(* ===== verification/AllocatorInv.v ===== *)
(** * Invariant of the allocator

    What holds of the memory of an [object_allocator] between two steps, with
    the ghost state that says where every slab and every block is, and the
    effect of each operation of [ObjectAllocator] on it. *)

From S2P Require Import Prelude Bits ConstMath Machine SizeClasses Atomics ObjSlab SlabManager.
From S2P Require Import ObjectAllocator.

(** ** Ghost state *)

(** Where a block is: available to the owner of its slab, freed in its slab,
    in entry [k] of the free cache of class [i] and CPU [c], or with a client. *)
Inductive tag := Avail | Freed | Cached (i c k : Z) | Live.

#[export] Instance tag_eq_dec : EqDecision tag.
Proof. solve_decision. Defined.

(** The slabs of each manager's list, in order, and the place of each block
    (slab address and position). *)
Record ghost := mk_ghost { lists : Z * Z → list Z; tags : Z → Z → tag }.

Definition set_tag (a p : Z) (t : tag) (g : ghost) : ghost :=
  mk_ghost (lists g) (λ b q, if (b =? a) && (q =? p) then t else tags g b q).
Definition set_list (ic : Z * Z) (l : list Z) (g : ghost) : ghost :=
  mk_ghost (λ jd, if decide (jd = ic) then l else lists g jd) (tags g).

Definition unlisted (g : ghost) (a : Z) : Prop := ∀ ic, a ∉ lists g ic.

..............................

Set down, exactly and only, the lines running from the one holding "mk_ghost (lists g)" through the end of the records above, both ends included.

  mk_ghost (lists g) (λ b q, if (b =? a) && (q =? p) then t else tags g b q).
Definition set_list (ic : Z * Z) (l : list Z) (g : ghost) : ghost :=
  mk_ghost (λ jd, if decide (jd = ic) then l else lists g jd) (tags g).

Definition unlisted (g : ghost) (a : Z) : Prop := ∀ ic, a ∉ lists g ic.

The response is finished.